Ocasio-Cortez said, “When you look at what Tucker Carlson and some of these other folks on Fox do, it is very, very clearly incitement of violence. Very clearly incitement of violence.”
The consequences of right-wing media
The grandson of the white Kansas City man who shot a Black teenager for knocking on the wrong door said he “wasn’t shocked” when he heard the news, adding, “I believe he held — holds — racist tendencies and beliefs.”
Andrew Lester, 84, shot 16-year-old Ralph Yarl in front of his door two weeks ago. Yarl was trying to pick up his younger siblings, but knocked on 1100 NE 115th Street instead of 1100 NE 115th Terrace. Lester has been charged with two felonies. Yarl is recovering at home.
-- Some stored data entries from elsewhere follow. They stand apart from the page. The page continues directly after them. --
(** * Memory Match: a shallow embedding of [memorymatchgame.c]

    The C program is a single interactive loop over a board of cards.  The
    embedding keeps the source's functions ([init_board], [shuffle_symbols],
    [display_board], [pick_card], [main]) and threads explicitly what the C
    code keeps in locals and in the C library: the board array, the counters,
    the state of [rand()], the values returned by [time(NULL)], the text
    printed so far and the lines typed by the player. *)

From Stdlib Require Import ZArith Ascii String Permutation Lia.
From stdpp Require Import base tactics option list list_numbers.

Local Open Scope nat_scope.

(** ** Cards and boards *)

(** [typedef struct { char symbol; bool revealed; bool matched; } Card;] *)
Record Card : Type := mkCard {
  symbol : ascii;
  revealed : bool;
  matched : bool
}.

#[global] Instance Card_inhabited : Inhabited Card :=
  populate (mkCard "000"%char false false).

#[global] Instance ascii_inhabited : Inhabited ascii := populate "000"%char.

#[global] Instance ascii_eq_dec : EqDecision ascii := ascii_dec.

(** [Card board[BOARD_ROWS][BOARD_COLS]]: a list of rows. *)
Abbreviation Board := (list (list Card)).

(** [board[r][c]] *)
Definition cell (board : Board) (r c : nat) : Card := (board !!! r) !!! c.

(** [board[r][c].revealed = v] and [board[r][c].matched = v] *)
Definition set_revealed (v : bool) (k : Card) : Card :=
  mkCard (symbol k) v (matched k).

Definition set_matched (v : bool) (k : Card) : Card :=
  mkCard (symbol k) (revealed k) v.

Definition update (board : Board) (r c : nat) (f : Card → Card) : Board :=
  alter (alter f c) r board.

(** A board has the shape of the C array when it has [rows] rows of [cols]
    cards each. *)
Definition shaped (rows cols : nat) (board : Board) : Prop :=
  length board = rows ∧ Forall (λ row, length row = cols) board.

(** All cards of the board, row-major, as the array lies in memory. *)
Definition cards (board : Board) : list Card := concat board.

(** A card that is face up but not (yet) confirmed as part of a pair. *)
Definition is_open (k : Card) : bool := revealed k && negb (matched k).

Definition open_weight (k : Card) : nat := if is_open k then 1 else 0.

Definition count_open (board : Board) : nat :=
  sum_list_with (sum_list_with open_weight) board.

(** The symbols of the board, cell by cell. *)
Definition symbols_of (board : Board) : list (list ascii) :=
  (λ row : list Card, symbol <$> row) <$> board.

(** Number of cells of the board that carry symbol [s]. *)
Definition occurrences (s : ascii) (board : Board) : nat :=
  count_occ ascii_dec (symbol <$> cards board) s.

(** ** What the program prints *)

Inductive message : Type :=
| MsgMustBeEven
| MsgWelcome
| MsgInstructions (total_pairs : Z)
| MsgBoard (shown : list (list ascii))
| MsgPickFirst
| MsgPickSecond
| MsgPrompt
| MsgInvalidInput
| MsgOutOfRange
| MsgAlreadyMatched
| MsgAlreadyRevealed
| MsgSameCardTwice
| MsgMatch
| MsgNoMatch
| MsgPressEnter
| MsgCongratulations
| MsgMoves (moves : Z)
| MsgTime (minutes seconds : Z)
| MsgTimeUndefined
| MsgNotEnoughSymbols.

#[global] Instance message_eq_dec : EqDecision message.
Proof. solve_decision. Defined.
Among the disturbing comments Lester’s grandson, Klint Ludwig, made to CNN about his grandfather was that right-wing TV was often “blaring in his living room.” He said he and his grandfather drifted apart after his grandfather embraced many of the conspiracy theories often stoked by right-wing media, including false conspiracies about elections, COVID-19 and Dr. Anthony Fauci.
Ludwig said, “He couldn’t handle being pushed back on, and at a certain point, we kind of lost touch. I think it was more of his choice than mine.”